State Ins. Co. v. Waterhouse
| Decision Date | 28 October 1889 |
| Citation | State Ins. Co. v. Waterhouse, 78 Iowa 674, 43 N.W. 611 (Iowa 1889) |
| Parties | STATE INS. CO. v. WATERHOUSE ET AL. |
| Court | Iowa Supreme Court |
OPINION TEXT STARTS HERE
Appeal from superior court of Keokuk; H. BANK, Judge
This is an action in equity by which the plaintiff seeks to vacate and annul a judgment rendered against it in the court below at the suit of the defendant Thomas Waterhouse. Before this action was commenced an execution had been issued upon the judgment, and an injunction was issued restraining the sheriff from proceeding to collect the same. An answer and a motion to dissolve the injunction were filed, and upon a hearing on the motion the court dissolved the injunction. Plaintiff appeals.Cummins & Wright and Craig, McCreary, & Craig, for appellant.
John P. Hornish and James H. Anderson, for appellees.
1. The plaintiff is a fire insurance company, organized as a corporation under the laws of this state. On the 6th day of April, 1885, the defendant Waterhouse was the owner of a one-story frame building in which he kept a general store. On that day one Farel took an application from Waterhouse for a policy of insurance in the plaintiff company on the said building and stock of goods. The application was forwarded by Farel to the insurance company, and was received at the office of the company at the city of Des Moines on the 10th day of April, 1885. The application provided that no liability of the company should attach until the insurance should be approved by the secretary of the company. On the 13th day of April, 1885, the risk was declined by the company, and the application was returned to Farel, who after wards returned it to Waterhouse, together with a promissory note which Waterhouse had given for the premium for the insurance. The rate of insurance was fixed by the application at 1 1/4 per cent., and the risk was refused because the usual and customary rate for risks of that character was 2 per cent. The store and stock of goods were consumed by fire on the 14th day of April, 1885, as appears from the judgment which the plaintiff seeks to vacate. There is some doubt about the correctness of this date, but it is immaterial, as it appears, without conflict in the evidence, that the officer of the plaintiff whose business it was to pass upon and accept or reject the risk had no knowledge that the property was destroyed when the risk was rejected.
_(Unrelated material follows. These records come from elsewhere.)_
(* ===== verification/External.v ===== *)
(** * Interfaces of the code that is not in the repository

    libconfig, boost::algorithm, boost::asio::steady_timer and the roo library's
    EQueue and protobuf helpers are third-party. Each is a class of the operations the
    program calls; what the program relies on is a second class of documented laws,
    assumed only by the theorems that need it. A concrete instance of each shows that
    the laws can hold; the witnesses use them. *)

From Stdlib Require Import ZArith Lia Init.Byte Ascii.
From stdpp Require Import base list strings.
From S2P Require Import Prelude.

(** ** libconfig *)

(** [lookup_*] is the value at a path when it is there with a convertible type;
    [lookup_setting] is [Config::lookup] ([None]: SettingNotFoundException);
    [items] gives [getLength()] and [operator[]]. *)
Class LibConfig := {
  Config : Type;
  Setting : Type;
  lookup_int : Config -> string -> option Z;
  lookup_bool : Config -> string -> option bool;
  lookup_string : Config -> string -> option string;
  lookup_setting : Config -> string -> option Setting;
  items : Setting -> list Setting;
  setting_int : Setting -> string -> option Z;
  setting_uint : Setting -> string -> option Z;   (* lookupValue(path, unsigned int&) *)
  setting_string : Setting -> string -> option string
}.

(** A libconfig integer read into an [int] is an [int]; into an [unsigned int], one of those. *)
Class LibConfigLaws `{LibConfig} := {
  lookup_int_fits c p z : lookup_int c p = Some z -> fits_s 32 z;
  setting_int_fits s p z : setting_int s p = Some z -> fits_s 32 z;
  setting_uint_fits s p z : setting_uint s p = Some z -> fits_u 32 z
}.

Section LookupValue.
Context `{LibConfig}.

(** [lookupValue(path, var)] leaves [var] alone when the lookup fails. *)
Definition lookupValue_int (c : Config) (path : string) (var : Z) : Z :=
  default var (lookup_int c path).
Definition lookupValue_bool (c : Config) (path : string) (var : bool) : bool :=
  default var (lookup_bool c path).
Definition lookupValue_string (c : Config) (path : string) (var : string) : string :=
  default var (lookup_string c path).
Definition setting_lookupValue_int (s : Setting) (path : string) (var : Z) : Z :=
  default var (setting_int s path).
Definition setting_lookupValue_string (s : Setting) (path : string) (var : string) : string :=
  default var (setting_string s path).
End LookupValue.

(** ** boost::algorithm *)

(** [split_any s delims]: [boost::split(_, s, boost::is_any_of(delims))]. *)
Class BoostString := {
  split_any : string -> string -> list string;
  trim_copy : string -> string
}.

(** ** boost::asio::steady_timer *)

(** [expires_from_now] and [cancel] return, as asio's do, the number of asynchronous
    waits they cancelled; destroying a timer cancels its waits. A cancelled wait's
    handler is run by the io_service with [operation_aborted]. [timer_fired]: the timer
    after a wait of it was over. *)
Class SteadyTimer := {
  steady_timer : Type;
  timer_new : steady_timer;
  expires_from_now : Z -> steady_timer -> nat * steady_timer;
  timer_async_wait : steady_timer -> steady_timer;
  timer_cancel : steady_timer -> nat * steady_timer;
  timer_fired : steady_timer -> steady_timer;
  timer_destroy : steady_timer -> nat
}.

Class SteadyTimerLaws `{SteadyTimer} := {
  waiting : steady_timer -> nat;
  waiting_new : waiting timer_new = 0%nat;
  expires_cancels s t : (expires_from_now s t).1 = waiting t;
  waiting_expires s t : waiting (expires_from_now s t).2 = 0%nat;
  waiting_async_wait t : waiting (timer_async_wait t) = S (waiting t);
  cancel_cancels t : (timer_cancel t).1 = waiting t;
  waiting_cancel t : waiting (timer_cancel t).2 = 0%nat;
  waiting_fired t : waiting (timer_fired t) = pred (waiting t);
  destroy_cancels t : timer_destroy t = waiting t
}.

(** ** roo::EQueue *)

Class EQueue (A : Type) := {
  equeue : Type;
  EQ_new : equeue;
  PUSH : A -> equeue -> equeue;
  POP : equeue -> option A * equeue;   (* [None]: the wait timed out *)
  SIZE : equeue -> Z
}.
Arguments equeue A {_}.

Class EQueueLaws (A : Type) `{EQueue A} := {
  queued : equeue A -> list A;
  queued_new : queued EQ_new = [];
  queued_PUSH x q : queued (PUSH x q) = queued q ++ [x];
  POP_item q : (POP q).1 = head (queued q);
  queued_POP q : queued (POP q).2 = tail (queued q);
  SIZE_queued q : SIZE q = len (queued q)
}.

(** ** Concrete instances *)

Module Concrete.

(** Timers as the number of waits they hold. *)
#[export] Instance timer : SteadyTimer := {|
  steady_timer := nat;
  timer_new := 0%nat;
  expires_from_now := fun _ t => (t, 0%nat);
  timer_async_wait := S;
  timer_cancel := fun t => (t, 0%nat);
  timer_fired := pred;
  timer_destroy := fun t => t
|}.

#[export] Instance timer_laws : SteadyTimerLaws.
Proof. by refine {| waiting := fun t : @steady_timer timer => t |}. Defined.

(** Queues as lists. *)
#[export] Instance queue A : EQueue A := {|
  equeue := list A;
  EQ_new := [];
  PUSH := fun x q => q ++ [x];
  POP := fun q => (head q, tail q);
  SIZE := fun q => len q
|}.

#[export] Instance queue_laws A : EQueueLaws A.
Proof. by refine {| queued := fun q : @equeue A (queue A) => q |}. Defined.

(** A configuration as association lists of its scalar values, and a list of
    sections for every path that names one. *)
Inductive scalar := VInt (z : Z) | VBool (b : bool) | VString (s : string).
Definition scalars := list (string * scalar).
Record config := mkConfig {
  cfg_scalars : scalars;
  cfg_sections : list (string * list scalars)
}.

Fixpoint assoc {B} (k : string) (l : list (string * B)) : option B :=
  match l with
  | [] => None
  | (k', v) :: l => if bool_decide (k = k') then Some v else assoc k l
  end.

(** Integers outside [int] do not parse. *)
Definition as_int (v : scalar) : option Z :=
  match v with
  | VInt z => if (- 2 ^ 31 <=? z) && (z <? 2 ^ 31) then Some z else None
  | _ => None
  end.
(** Negative integers read as zero into an unsigned variable. *)
Definition as_uint (v : scalar) : option Z := Z.max 0 <$> as_int v.
Definition as_bool (v : scalar) : option bool :=
  match v with VBool b => Some b | _ => None end.
Definition as_string (v : scalar) : option string :=
  match v with VString s => Some s | _ => None end.

(** A setting is a group (its scalars) or a list of groups. *)
Inductive setting := SGroup (l : scalars) | SList (l : list scalars).

#[export] Instance libconfig : LibConfig := {|
  Config := config;
  Setting := setting;
  lookup_int := fun c p => assoc p (cfg_scalars c) ≫= as_int;
  lookup_bool := fun c p => assoc p (cfg_scalars c) ≫= as_bool;
  lookup_string := fun c p => assoc p (cfg_scalars c) ≫= as_string;
  lookup_setting := fun c p => SList <$> assoc p (cfg_sections c);
  items := fun s => match s with SGroup _ => [] | SList l => SGroup <$> l end;
  setting_int := fun s p => match s with SGroup l => assoc p l ≫= as_int | _ => None end;
  setting_uint := fun s p => match s with SGroup l => assoc p l ≫= as_uint | _ => None end;
  setting_string := fun s p =>
    match s with SGroup l => assoc p l ≫= as_string | _ => None end
|}.

Lemma as_int_fits o z : o ≫= as_int = Some z -> fits_s 32 z.
Proof.
  destruct o as [[z'| |]|]; simpl; try done.
  destruct (_ && _) eqn:E; intros; simplify_eq. bool_prop. done.
Qed.

#[export] Instance libconfig_laws : LibConfigLaws.
Proof.
  constructor; simpl.
  - intros c p z. apply as_int_fits.
  - intros [l|l] p z; [apply as_int_fits | done].
  - intros [l|l] p z; [|done]. destruct (assoc p l) as [v|]; [|done]. simpl. unfold as_uint.
    destruct (as_int v) as [y|] eqn:E; [|done]. intros [= <-].
    pose proof (as_int_fits (Some v) y E) as [Hl Hu]. unfold fits_u. simpl in *. lia.
Defined.

(** Splitting and trimming on characters. *)
Definition is_space (c : Ascii.ascii) : bool :=
  bool_decide (c ∈ ([" "; "009"; "010"; "013"])%char).

Fixpoint mem_char (c : Ascii.ascii) (s : string) : bool :=
  match s with
  | EmptyString => false
  | String d s => bool_decide (c = d) || mem_char c s
  end.

Fixpoint split_chars (s delims : string) : list string :=
  match s with
  | EmptyString => [EmptyString]
  | String c s =>
      if mem_char c delims then EmptyString :: split_chars s delims
      else match split_chars s delims with
           | [] => [String c EmptyString]
           | w :: ws => String c w :: ws
           end
  end.

Fixpoint ltrim (s : string) : string :=
  match s with
  | String c s' => if is_space c then ltrim s' else s
  | EmptyString => s
  end.

#[export] Instance boost_string : BoostString := {|
  split_any := split_chars;
  trim_copy := fun s => String.rev (ltrim (String.rev (ltrim s)))
|}.
End Concrete.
On the 14th day of March, 1887, nearly two years after the loss by fire, Waterhouse commenced an action in the court below to recover the amount named in the application, and on the 7th day of April, 1887, a default was entered against the insurance company, and on the next day a judgment by default was rendered against the company for $2,210. On the 15th day of the same month this action was commenced to vacate the judgment upon the ground that it is absolutely void, because there was no service of an original notice of the action upon the insurance company.
The facts with regard to the original notice are as follows: The man Farel who took the application for the insurance was not an agent of the company for any purpose. He was a mere volunteer. No attempt was made to serve an original notice upon him. Service was had upon one H. B. Blood, in the city of Keokuk. At that time Blood was what is known as a recording agent of the company at Keokuk. He had nothing to do with the business of the company except to write policies, and give attention to such policies as he had issued, and to look after the interests of the company in connection with the property insured by him. The original notice and the return thereon are in proper form, and the only question in connection therewith is, was the service upon Blood binding on the company? It is provided by section 2613 of the Code that “when a corporation, company, or individual has, for the transaction of any business, an office or agency in any county other than that...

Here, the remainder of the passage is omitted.